Subjects must have chosen to get Focal Therapy for the treatment of prostate cancer.
Subjects must have confirmed non-metastatic PCa following SOC screening for patients with unfavorable intermediate-risk PCa, a combination of computed tomography imaging of the abdomen and pelvis (CTAP) and technetium-99-mDP nuclear medicine bone scan (BS) and/or prostate-specific membrane antigen positron emission tomography (PSMA/PET) scan prior to enrollment. The imaging studies should be obtained within 6-months of enrollment. Additional imaging is not required for men with favorable intermediate-risk PCa.

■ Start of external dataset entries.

(* ===== verification/SelfUpdate.v ===== *)
(** The self-updater: internal/selfupdate/state.go, policy.go, engine.go and
    schedule.go, with the URL policy of source.go.

    [Apply] is an effectful function over the persistent files it owns (the
    installation's status and the shared metadata cache) and the status it
    fills in; the answers of the outside world in one run (disk, network,
    transaction) are an [oracle], and what the run asks of it is a trace. *)
From S2P Require Import Prelude GoStrings GoStringFacts GoNum Versions.

Local Open Scope go_scope.

(** * Definitions *)

(** ** Data *)
Record Asset := mkAsset { a_name : gostring; a_url : gostring; a_size : Z }.
Record Release := mkRelease { r_version : gostring; r_assets : list Asset }.
(** Times are nanoseconds since Go's zero time. *)
Record Status := mkStatus {
  Schema : gostring; Tool : gostring; Installed : gostring; Latest : gostring;
  LastCheck : option Z; LastResult : gostring; Code : option gostring;
  Previous : option gostring; Channel : gostring; Auto : bool;
}.
Definition zeroStatus : Status := mkStatus [] [] [] [] None [] None None [] false.
Record updateCache := mkCache { uc_lastCheck : Z; uc_release : Release; uc_error : gostring }.

Definition setLatest (v : gostring) (s : Status) : Status :=
  mkStatus (Schema s) (Tool s) (Installed s) v (LastCheck s) (LastResult s) (Code s) (Previous s) (Channel s) (Auto s).
Definition setInstalled (v : gostring) (s : Status) : Status :=
  mkStatus (Schema s) (Tool s) v (Latest s) (LastCheck s) (LastResult s) (Code s) (Previous s) (Channel s) (Auto s).
Definition setLastCheck (t : option Z) (s : Status) : Status :=
  mkStatus (Schema s) (Tool s) (Installed s) (Latest s) t (LastResult s) (Code s) (Previous s) (Channel s) (Auto s).
Definition setResult (r : gostring) (code previous : option gostring) (s : Status) : Status :=
  mkStatus (Schema s) (Tool s) (Installed s) (Latest s) (LastCheck s) r code previous (Channel s) (Auto s).
Definition setPolicy (channel : gostring) (auto : bool) (s : Status) : Status :=
  mkStatus (Schema s) (Tool s) (Installed s) (Latest s) (LastCheck s) (LastResult s) (Code s) (Previous s) channel auto.

(** ** state.go *)
Definition allowedCodes : list gostring :=
  ["UPDATE_NETWORK_UNAVAILABLE"; "UPDATE_NO_RELEASE"; "UPDATE_CHECKSUM_MISMATCH";
   "UPDATE_DOWNGRADE_REFUSED"; "UPDATE_BELOW_FLOOR"; "UPDATE_LOCKED"; "UPDATE_IN_USE_DEFERRED";
   "UPDATE_READBACK_FAILED_ROLLED_BACK"; "UPDATE_QUARANTINED"; "UPDATE_PERMISSION_DENIED"].
Definition validStatus (s : Status) : bool :=
  if negb (streq (Schema s) "update-status/v1") || negb (streq (Tool s) "mi-lsp")
     || streq (Installed s) [] || (negb (streq (Channel s) "latest") && negb (streq (Channel s) "pinned"))
  then false
  else if oneOf (LastResult s) ["failed"; "deferred"] then
    match Code s with
    | Some c => oneOf c allowedCodes && match Previous s with None => true | Some _ => false end
    | None => false
    end
  else if streq (LastResult s) "updated" then
    match Code s, Previous s with
    | None, Some p => negb (streq p []) && negb (streq (Latest s) []) && streq (Installed s) (Latest s)
    | _, _ => false
    end
  else if oneOf (LastResult s) ["up_to_date"; "disabled"; "pinned"] then
    match Code s, Previous s with None, None => true | _, _ => false end
  else false.

Definition statusKeys : list gostring :=
  ["schema"; "tool"; "installed"; "latest"; "last_check"; "last_result"; "code"; "previous";
   "channel"; "auto"].

(** What the status file round-trips: strings that are valid UTF-8 and times
    in the years that RFC 3339 covers. *)
Definition jsonTime (t : Z) : bool := ((0 <=? t) && (t <? 3652059 * 86400 * 10 ^ 9))%Z.
Definition jsonStatus (s : Status) : bool :=
  validString (Schema s) && validString (Tool s) && validString (Installed s) && validString (Latest s)
  && validString (LastResult s) && validString (Channel s)
  && validString (default [] (Code s)) && validString (default [] (Previous s))
  && jsonTime (default 0%Z (LastCheck s)).

(** The decoding and encoding of the status by [encoding/json]: an object is a
    map from keys to raw values of type [R]. *)
Class StatusCodec (R : Type) := {
  encodeStatus : Status -> gmap gostring R;
  decodeStatus : gmap gostring R -> option Status;
  encode_keys s k : is_Some (encodeStatus s !! k) <-> k ∈ statusKeys;
  decode_encode s : jsonStatus s = true -> decodeStatus (encodeStatus s) = Some s;
}.

(** The files under [.mi-lsp/update]; [None] is a file that cannot be read or
    decoded. *)
Record world (R : Type) := mkWorld {
  w_state : option (gmap gostring R);
  w_cache : option updateCache;
}.
Arguments mkWorld {R}.
Arguments w_state {R}.
Arguments w_cache {R}.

Subject must be male ≥ 18 years-old.
Subjects must have a life expectancy of at least 10-years per the opinion of the treating investigator.
Subjects must be designated as Eastern Cooperative Oncology Group (ECOG) performance status ≤ 2 or Karnofsky Performance Status Scale Score ≥ 60%, see Appendix A).
Subjects must be fit to undergo general anesthesia and the FT surgical procedure, which includes adequate visualization of the prostate gland on transrectal ultrasound imaging, access to the urethra, perineum and rectum, as well as be tolerant of lithotomy positioning in the opinion of the treating investigator or the operating surgeon(s) if not the same as the treating investigator.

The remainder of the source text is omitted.